Liverpool is a city and port in Merseyside, England, which contains many listed buildings.  A listed building is a structure designated by English Heritage of being of architectural and/or of historical importance and, as such, is included in the National Heritage List for England.  There are three grades of listing, according to the degree of importance of the structure.  Grade I includes those buildings that are of "exceptional interest, sometimes considered to be internationally important"; the buildings in Grade II* are "particularly important buildings of more than special interest"; and those in Grade II are "nationally important and of special interest".  Very few buildings are included in Grade I — only 2.5% of the total.  Grade II* buildings represent 5.5% of the total, while the great majority, 92%, are included in Grade II.

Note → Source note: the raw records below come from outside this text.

(** The search from the container comes to the row of position [j]. *)
Lemma loaded_find_row j mono fuel :
  monologues jsondata !! j = Some mono →
  elem_id ce ≠ row_id j →
  find_id (4 + fuel) m (row_id j) (container t) = Some (3 * j + (6 + k)).
Proof using Hcont.
  intros Hj Hid.
  assert (segments 0 (monologues jsondata) !! j = Some (segment j mono))
    as Ha by (by rewrite segments_lookup, Hj).
  pose proof (loaded_container Number_toString t w u ce jsondata Hcont)
    as Hc.
  pose proof (loaded_head_no_row j) as Hhead.
  pose proof (λ i a fuel, loaded_other_row_no_row i j a fuel) as Hrows.
  subst m k.
  destruct Hcont as (Hce & Hlt & Hkids & Hself).
  destruct (rendered_row Number_toString _ (container t) ce _ _
              Hce Hlt Hkids Hself j _ Ha) as (Hr & _ & _).
  assert (∀ fuel,
            find_id (S fuel)
              (nodes (dom (world (loaded Number_toString t w u ce jsondata))))
              (row_id j) (3 * j + (6 + next (dom w)))
            = Some (3 * j + (6 + next (dom w)))) as Hrow.
  { intros fuel'.
    eapply find_id_here;
      [rewrite loaded_other by lia; exact Hr|reflexivity]. }
  assert (∀ fuel,
            find_id (S (S fuel))
              (nodes (dom (world (loaded Number_toString t w u ce jsondata))))
              (row_id j) (5 + next (dom w))
            = Some (3 * j + (6 + next (dom w)))) as Hbody.
  { intros fuel'. erewrite find_id_below; cycle 1.
    { rewrite loaded_other by lia. by apply rendered_tbody. }
    { apply row_id_not_empty. }
    cbn [children with_children].
    assert (j < length (segments 0 (monologues jsondata))) as Hjl
      by (by eapply lookup_lt_Some).
    eapply (first_found_lookup _ _ j).
    - by apply row_ids_lookup.
    - apply Hrow.
    - intros i x' Hi Hx'. rewrite row_ids_lookup in Hx' by lia.
      injection Hx' as <-.
      destruct (lookup_lt_is_Some_2 (segments 0 (monologues jsondata)) i)
        as [a Hai]; [lia|].
      apply (Hrows i a); [exact Hai|lia]. }
  assert (∀ fuel,
            find_id (S (S (S fuel)))
              (nodes (dom (world (loaded Number_toString t w u ce jsondata))))
              (row_id j) (next (dom w))
            = Some (3 * j + (6 + next (dom w)))) as Htable.
  { intros fuel'. erewrite find_id_below; cycle 1.
    { rewrite loaded_other by lia. by apply rendered_table. }
    { apply row_id_not_empty. }
    cbn [children with_parent table_el first_found].
    by rewrite Hhead, Hbody. }
  change (4 + fuel) with (S (S (S (S fuel)))).
  erewrite find_id_below; cycle 1.
  { exact Hc. }
  { unfold bound. by destruct (decide _). }
  rewrite bound_children.
  cbn [children append_child emptied with_children with_text app
       first_found].
  by rewrite Htable.
Qed.

Lemma loaded_view_row j mono t0 rest :
  monologues jsondata !! j = Some mono →
  mono_terms mono = t0 :: rest →
  view 2 m (3 * j + (6 + k)) = Some (monologue_row Number_toString j mono t0).
Proof using Hcont.
  intros Hj Ht0.
  assert (segments 0 (monologues jsondata) !! j = Some (segment j mono))
    as Ha by (by rewrite segments_lookup, Hj).
  destruct Hcont as (Hce & Hlt & Hkids & Hself).
  subst m k. cbn [loaded world dom nodes]. rewrite view_alter.
  - rewrite (rendered_view_row Number_toString _ (container t) ce _ _
               Hce Hlt Hkids Hself j _ Ha).
    unfold row_markup, segment, time_text, monologue_row.
    cbn [anno_id anno_start anno_end anno_text]. by rewrite Ht0.
  - intros []. unfold bound. by destruct (decide _).
Qed.
End LoadedSearch.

Liverpool contains more than 1,550 listed buildings, of which 28 are in Grade I, 109 in Grade II*, and the rest in Grade II.  This list contains the Grade II listed buildings in the L17 postal district of Liverpool.  The district lies to the south of the city centre, and much of it developed in the 19th century as an area where the prosperous merchants and businessmen of the city built their mansions.  Its centrepiece is Sefton Park, which is designated by English Heritage at Grade I in the Register of Historic Parks and Gardens.  The park contains a number of buildings listed at Grade II, including the lodges and entrances, statues, shelters, a bandstand, drinking fountains, and grottos.  The roads encircling the park, especially Mossley Hill Drive and Ullet Road, contain listed houses originally built for the merchants.  Also in the district is Fulwood Park, a private estate developed from 1840, which also includes listed mansions.  Other listed buildings in the district include a church, a bank, a bridge, and a public house.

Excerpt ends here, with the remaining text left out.